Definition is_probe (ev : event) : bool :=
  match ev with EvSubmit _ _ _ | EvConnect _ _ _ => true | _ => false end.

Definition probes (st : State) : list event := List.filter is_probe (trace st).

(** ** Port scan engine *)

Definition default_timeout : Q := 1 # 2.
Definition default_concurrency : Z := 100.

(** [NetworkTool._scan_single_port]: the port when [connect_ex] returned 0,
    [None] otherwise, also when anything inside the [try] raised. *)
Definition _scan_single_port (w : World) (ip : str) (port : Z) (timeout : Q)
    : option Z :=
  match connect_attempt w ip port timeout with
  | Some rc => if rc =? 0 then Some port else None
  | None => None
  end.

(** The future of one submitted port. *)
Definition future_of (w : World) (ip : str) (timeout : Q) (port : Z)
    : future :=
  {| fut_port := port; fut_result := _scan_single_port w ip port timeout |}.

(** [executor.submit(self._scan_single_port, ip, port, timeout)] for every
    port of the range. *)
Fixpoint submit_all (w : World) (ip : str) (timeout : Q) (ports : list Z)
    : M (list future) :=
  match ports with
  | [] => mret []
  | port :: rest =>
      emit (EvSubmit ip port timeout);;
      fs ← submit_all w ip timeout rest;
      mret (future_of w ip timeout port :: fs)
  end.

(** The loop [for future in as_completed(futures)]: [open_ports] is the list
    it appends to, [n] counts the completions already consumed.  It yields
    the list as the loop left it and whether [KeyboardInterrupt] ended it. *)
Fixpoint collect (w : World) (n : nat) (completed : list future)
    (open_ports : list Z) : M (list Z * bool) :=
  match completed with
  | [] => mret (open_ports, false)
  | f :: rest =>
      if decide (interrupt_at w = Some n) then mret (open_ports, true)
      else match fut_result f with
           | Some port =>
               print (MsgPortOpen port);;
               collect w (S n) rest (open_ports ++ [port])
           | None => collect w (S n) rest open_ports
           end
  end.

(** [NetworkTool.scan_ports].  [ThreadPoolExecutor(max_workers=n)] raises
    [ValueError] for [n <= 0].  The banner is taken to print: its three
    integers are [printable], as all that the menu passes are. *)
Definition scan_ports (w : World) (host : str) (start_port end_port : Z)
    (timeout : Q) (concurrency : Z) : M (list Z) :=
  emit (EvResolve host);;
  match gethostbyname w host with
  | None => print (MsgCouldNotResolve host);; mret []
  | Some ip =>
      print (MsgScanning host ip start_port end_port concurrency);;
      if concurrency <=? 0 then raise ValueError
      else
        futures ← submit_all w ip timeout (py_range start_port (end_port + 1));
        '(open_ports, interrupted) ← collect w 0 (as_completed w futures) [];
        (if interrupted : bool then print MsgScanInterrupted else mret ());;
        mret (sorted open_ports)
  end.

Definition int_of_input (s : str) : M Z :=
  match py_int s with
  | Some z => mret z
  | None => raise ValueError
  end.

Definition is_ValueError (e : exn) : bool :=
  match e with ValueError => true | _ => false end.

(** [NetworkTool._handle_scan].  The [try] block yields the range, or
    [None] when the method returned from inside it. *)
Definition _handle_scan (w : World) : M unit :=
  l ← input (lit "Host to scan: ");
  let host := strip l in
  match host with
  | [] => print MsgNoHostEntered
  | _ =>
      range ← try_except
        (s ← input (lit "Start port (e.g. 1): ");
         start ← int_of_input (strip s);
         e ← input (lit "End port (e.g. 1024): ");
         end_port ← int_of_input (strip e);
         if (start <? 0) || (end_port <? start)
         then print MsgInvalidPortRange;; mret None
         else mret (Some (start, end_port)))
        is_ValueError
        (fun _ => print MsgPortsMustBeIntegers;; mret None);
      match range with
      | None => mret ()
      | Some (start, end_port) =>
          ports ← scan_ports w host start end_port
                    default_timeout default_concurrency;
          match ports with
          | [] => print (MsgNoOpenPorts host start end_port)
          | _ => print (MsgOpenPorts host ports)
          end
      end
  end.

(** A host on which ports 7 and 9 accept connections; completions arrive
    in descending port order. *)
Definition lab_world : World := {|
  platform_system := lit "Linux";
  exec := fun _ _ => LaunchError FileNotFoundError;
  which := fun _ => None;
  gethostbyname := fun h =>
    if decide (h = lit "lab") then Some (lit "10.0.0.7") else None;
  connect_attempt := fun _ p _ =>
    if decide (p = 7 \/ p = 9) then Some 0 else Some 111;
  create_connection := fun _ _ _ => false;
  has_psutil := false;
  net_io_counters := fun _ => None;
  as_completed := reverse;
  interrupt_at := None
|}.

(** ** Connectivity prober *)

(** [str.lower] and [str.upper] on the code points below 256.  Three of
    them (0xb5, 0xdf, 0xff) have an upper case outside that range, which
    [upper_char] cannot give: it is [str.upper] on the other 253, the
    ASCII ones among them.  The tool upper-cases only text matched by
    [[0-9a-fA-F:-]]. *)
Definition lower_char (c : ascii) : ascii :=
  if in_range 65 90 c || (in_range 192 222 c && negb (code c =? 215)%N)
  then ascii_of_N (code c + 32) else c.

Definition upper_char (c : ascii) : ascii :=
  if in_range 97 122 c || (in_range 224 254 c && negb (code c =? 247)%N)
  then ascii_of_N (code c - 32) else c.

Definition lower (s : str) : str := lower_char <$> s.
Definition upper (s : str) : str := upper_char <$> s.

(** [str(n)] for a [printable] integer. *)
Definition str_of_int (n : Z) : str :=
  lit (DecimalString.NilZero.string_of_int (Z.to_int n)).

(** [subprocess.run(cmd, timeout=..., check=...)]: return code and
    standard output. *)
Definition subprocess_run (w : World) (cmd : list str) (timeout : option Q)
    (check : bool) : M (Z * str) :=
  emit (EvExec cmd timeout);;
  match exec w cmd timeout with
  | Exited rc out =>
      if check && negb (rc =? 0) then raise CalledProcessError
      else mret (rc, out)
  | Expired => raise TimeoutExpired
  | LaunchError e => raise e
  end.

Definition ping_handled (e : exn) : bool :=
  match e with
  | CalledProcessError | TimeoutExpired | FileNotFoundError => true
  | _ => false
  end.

******************************

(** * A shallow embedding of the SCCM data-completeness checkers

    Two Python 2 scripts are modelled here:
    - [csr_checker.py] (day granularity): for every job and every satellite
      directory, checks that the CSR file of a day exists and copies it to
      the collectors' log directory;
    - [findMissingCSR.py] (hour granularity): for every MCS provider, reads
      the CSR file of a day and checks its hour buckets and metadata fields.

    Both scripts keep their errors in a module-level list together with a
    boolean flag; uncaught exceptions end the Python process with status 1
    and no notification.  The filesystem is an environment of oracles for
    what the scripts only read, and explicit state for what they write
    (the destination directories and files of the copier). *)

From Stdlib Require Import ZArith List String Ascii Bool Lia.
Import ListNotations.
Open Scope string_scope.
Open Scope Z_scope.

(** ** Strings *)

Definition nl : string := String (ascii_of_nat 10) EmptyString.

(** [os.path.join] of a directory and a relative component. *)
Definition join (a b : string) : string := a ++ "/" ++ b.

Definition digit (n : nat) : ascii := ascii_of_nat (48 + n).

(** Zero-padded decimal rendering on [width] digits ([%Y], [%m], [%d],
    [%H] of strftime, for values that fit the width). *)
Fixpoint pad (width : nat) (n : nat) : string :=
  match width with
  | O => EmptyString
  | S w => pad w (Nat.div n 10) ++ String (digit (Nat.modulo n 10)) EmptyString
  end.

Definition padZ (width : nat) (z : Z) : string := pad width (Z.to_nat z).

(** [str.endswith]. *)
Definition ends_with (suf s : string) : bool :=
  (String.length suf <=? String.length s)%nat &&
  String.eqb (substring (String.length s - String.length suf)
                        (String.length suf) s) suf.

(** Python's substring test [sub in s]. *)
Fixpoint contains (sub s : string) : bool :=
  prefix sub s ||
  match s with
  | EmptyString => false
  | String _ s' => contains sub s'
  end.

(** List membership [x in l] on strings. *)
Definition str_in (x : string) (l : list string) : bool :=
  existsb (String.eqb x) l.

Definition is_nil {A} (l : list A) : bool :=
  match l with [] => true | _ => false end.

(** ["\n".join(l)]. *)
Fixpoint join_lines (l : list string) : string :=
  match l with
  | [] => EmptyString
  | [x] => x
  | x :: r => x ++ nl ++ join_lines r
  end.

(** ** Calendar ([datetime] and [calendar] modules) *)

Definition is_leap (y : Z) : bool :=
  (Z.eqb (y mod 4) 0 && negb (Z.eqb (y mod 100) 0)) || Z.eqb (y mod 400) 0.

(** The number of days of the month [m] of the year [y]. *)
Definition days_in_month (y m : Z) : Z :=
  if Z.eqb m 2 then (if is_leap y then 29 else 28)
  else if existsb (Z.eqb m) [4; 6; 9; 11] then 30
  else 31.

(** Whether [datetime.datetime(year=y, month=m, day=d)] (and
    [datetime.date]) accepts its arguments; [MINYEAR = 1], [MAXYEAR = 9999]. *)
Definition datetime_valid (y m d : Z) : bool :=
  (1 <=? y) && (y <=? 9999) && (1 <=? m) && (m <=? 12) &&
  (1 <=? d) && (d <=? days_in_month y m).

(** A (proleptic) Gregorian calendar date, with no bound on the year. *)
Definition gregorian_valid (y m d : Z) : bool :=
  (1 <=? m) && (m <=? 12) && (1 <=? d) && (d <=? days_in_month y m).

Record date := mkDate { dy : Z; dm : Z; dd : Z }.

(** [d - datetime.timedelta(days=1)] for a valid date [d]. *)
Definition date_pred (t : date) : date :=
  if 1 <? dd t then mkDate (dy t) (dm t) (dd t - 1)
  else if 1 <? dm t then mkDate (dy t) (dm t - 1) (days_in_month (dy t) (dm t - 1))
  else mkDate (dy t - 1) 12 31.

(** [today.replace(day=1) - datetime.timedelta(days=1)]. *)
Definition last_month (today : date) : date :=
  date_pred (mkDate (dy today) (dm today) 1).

******************************

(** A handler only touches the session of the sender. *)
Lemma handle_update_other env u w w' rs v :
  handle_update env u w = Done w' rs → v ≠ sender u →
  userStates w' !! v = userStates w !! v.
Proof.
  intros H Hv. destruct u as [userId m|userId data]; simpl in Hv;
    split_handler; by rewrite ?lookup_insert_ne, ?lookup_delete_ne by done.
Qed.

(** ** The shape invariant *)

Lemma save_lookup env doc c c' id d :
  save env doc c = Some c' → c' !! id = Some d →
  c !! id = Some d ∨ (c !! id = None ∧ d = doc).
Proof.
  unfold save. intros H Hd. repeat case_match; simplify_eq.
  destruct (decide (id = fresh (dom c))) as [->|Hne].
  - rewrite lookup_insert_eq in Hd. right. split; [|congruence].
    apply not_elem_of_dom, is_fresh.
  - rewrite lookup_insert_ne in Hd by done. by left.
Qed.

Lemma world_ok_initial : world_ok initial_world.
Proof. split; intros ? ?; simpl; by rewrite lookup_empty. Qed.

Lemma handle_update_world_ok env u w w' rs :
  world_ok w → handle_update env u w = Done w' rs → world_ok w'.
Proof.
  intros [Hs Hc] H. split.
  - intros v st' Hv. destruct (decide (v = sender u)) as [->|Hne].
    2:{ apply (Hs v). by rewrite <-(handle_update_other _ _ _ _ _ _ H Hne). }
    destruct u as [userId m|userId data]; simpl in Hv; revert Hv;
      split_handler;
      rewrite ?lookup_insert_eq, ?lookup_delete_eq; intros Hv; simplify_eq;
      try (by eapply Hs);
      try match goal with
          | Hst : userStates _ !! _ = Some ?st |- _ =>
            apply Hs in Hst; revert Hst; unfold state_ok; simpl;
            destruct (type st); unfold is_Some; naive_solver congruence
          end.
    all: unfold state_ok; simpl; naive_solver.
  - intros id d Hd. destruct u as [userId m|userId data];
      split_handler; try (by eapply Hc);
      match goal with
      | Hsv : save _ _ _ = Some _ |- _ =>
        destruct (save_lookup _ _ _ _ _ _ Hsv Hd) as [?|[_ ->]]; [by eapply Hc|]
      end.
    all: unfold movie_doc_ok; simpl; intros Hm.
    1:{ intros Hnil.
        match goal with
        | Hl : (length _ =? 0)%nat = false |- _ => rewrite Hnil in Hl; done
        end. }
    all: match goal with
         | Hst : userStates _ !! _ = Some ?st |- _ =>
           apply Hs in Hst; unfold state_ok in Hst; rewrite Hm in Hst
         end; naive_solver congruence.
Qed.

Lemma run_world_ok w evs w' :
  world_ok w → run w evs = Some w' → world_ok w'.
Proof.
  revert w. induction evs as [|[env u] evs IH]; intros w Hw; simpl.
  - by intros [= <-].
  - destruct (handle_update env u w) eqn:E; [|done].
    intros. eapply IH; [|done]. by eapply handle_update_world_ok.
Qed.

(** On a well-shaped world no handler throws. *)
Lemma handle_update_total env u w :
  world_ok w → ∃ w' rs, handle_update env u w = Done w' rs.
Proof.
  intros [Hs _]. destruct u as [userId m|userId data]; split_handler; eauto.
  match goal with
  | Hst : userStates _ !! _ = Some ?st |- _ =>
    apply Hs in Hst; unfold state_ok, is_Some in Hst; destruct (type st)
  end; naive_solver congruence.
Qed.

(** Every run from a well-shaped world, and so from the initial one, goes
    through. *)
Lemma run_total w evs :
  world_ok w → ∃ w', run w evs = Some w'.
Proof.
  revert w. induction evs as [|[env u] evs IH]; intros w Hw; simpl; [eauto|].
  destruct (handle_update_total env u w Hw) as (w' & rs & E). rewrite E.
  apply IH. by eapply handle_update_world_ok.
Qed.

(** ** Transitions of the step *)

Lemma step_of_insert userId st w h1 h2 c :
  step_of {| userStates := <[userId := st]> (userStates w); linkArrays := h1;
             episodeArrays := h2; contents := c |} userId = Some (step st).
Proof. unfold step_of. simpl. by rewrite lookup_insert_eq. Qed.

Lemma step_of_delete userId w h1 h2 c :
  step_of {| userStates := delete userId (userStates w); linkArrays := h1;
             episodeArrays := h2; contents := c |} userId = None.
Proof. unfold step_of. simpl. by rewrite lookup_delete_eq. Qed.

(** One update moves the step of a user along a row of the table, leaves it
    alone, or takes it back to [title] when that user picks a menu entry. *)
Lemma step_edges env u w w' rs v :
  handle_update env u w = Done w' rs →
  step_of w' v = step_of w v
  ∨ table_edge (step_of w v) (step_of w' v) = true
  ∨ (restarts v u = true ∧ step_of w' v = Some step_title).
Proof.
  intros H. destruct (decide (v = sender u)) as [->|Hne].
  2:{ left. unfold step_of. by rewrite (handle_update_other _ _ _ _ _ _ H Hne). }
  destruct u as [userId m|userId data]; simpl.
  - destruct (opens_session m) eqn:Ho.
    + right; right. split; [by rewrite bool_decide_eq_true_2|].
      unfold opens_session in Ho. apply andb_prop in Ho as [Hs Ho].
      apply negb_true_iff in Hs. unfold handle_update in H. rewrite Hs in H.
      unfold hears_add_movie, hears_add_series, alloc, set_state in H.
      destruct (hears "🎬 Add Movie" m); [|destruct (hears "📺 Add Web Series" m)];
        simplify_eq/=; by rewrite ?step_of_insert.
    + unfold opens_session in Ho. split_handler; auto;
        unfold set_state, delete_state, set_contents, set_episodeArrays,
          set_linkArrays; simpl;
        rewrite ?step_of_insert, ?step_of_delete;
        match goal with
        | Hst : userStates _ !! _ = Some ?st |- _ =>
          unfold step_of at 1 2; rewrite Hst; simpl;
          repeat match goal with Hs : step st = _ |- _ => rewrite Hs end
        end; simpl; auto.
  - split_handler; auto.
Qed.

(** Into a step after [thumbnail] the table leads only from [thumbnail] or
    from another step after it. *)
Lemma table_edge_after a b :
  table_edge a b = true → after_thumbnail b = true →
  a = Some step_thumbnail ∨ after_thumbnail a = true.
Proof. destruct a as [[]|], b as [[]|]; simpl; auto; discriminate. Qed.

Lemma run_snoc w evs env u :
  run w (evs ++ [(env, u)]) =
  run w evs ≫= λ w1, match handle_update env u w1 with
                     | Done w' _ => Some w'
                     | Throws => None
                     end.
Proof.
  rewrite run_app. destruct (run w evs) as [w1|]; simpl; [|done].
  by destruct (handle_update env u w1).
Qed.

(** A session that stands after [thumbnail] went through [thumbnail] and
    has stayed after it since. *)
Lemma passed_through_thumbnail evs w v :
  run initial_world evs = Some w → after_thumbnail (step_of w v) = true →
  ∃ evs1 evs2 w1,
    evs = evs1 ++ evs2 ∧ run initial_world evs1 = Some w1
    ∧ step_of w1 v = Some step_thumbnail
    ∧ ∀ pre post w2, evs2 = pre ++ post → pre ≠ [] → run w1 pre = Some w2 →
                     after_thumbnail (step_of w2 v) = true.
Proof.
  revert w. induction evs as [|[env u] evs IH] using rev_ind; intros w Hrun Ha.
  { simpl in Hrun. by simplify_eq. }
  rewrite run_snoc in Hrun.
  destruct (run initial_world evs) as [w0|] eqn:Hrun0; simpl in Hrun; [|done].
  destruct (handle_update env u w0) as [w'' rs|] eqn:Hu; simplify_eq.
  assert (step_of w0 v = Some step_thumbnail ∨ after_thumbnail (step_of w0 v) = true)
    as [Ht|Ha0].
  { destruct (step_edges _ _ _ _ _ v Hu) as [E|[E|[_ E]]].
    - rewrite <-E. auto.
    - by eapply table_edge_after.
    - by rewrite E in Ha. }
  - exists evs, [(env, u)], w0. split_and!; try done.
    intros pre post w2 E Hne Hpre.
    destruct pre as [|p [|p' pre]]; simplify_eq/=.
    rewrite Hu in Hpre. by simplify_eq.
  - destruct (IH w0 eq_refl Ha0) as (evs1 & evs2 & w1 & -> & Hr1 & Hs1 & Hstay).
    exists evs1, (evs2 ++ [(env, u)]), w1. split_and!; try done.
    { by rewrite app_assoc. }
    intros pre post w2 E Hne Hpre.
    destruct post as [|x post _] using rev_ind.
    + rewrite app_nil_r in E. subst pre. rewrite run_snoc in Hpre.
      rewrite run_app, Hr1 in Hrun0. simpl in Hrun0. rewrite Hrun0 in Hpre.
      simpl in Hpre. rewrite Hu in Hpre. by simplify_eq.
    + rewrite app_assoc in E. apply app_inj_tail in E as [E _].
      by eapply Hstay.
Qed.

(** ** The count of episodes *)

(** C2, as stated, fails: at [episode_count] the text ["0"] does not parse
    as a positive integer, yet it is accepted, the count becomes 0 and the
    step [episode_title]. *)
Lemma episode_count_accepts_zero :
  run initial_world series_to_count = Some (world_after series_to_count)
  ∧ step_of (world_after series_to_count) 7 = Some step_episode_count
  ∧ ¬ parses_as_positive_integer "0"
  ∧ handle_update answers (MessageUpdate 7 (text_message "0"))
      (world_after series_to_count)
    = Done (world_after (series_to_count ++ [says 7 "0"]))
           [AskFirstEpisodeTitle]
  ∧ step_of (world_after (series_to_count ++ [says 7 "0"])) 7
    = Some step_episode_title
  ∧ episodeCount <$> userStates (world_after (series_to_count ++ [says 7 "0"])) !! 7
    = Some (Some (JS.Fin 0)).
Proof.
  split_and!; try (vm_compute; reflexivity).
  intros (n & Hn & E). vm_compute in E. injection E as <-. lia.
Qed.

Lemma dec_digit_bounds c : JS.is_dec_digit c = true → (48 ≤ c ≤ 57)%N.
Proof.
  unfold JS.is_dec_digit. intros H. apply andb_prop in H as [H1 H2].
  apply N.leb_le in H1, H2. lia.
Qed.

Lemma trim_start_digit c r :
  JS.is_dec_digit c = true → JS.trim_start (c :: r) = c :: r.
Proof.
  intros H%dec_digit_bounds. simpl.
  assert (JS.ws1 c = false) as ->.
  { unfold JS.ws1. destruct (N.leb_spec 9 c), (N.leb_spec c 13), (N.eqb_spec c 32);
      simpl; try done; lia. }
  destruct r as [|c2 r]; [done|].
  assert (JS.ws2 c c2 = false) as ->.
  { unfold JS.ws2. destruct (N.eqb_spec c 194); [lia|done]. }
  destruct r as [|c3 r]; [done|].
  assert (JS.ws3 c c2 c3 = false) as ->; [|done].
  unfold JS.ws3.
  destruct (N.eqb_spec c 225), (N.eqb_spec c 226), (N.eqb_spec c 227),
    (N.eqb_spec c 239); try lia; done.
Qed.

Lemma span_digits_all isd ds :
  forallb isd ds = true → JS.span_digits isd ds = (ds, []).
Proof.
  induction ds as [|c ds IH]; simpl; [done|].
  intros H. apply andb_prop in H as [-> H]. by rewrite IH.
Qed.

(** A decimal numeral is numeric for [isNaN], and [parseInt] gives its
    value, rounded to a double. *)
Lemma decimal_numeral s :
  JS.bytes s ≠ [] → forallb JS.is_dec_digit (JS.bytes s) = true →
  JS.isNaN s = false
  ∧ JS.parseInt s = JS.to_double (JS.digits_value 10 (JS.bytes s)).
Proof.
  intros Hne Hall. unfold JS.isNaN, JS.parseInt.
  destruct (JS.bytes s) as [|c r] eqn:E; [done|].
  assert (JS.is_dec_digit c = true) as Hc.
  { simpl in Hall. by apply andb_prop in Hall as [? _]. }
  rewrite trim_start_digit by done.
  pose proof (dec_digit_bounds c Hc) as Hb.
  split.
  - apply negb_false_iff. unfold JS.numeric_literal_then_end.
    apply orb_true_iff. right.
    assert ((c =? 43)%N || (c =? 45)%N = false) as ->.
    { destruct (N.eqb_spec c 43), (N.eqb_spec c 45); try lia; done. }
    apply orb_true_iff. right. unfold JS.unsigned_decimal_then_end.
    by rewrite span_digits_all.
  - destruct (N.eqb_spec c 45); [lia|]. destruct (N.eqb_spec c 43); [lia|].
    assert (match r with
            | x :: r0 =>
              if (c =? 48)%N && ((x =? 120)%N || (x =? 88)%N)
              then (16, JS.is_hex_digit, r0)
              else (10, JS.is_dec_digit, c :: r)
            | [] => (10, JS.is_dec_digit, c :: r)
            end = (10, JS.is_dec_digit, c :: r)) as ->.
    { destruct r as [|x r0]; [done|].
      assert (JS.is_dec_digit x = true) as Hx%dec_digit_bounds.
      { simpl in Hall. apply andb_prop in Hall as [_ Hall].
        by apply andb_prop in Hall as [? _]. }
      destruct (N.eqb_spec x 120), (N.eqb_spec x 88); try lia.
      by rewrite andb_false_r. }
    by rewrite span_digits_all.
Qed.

******************************

■ Requirement
Tally the lines of the records above that contain the word "left". Give only the total.

■ Answer for the task
3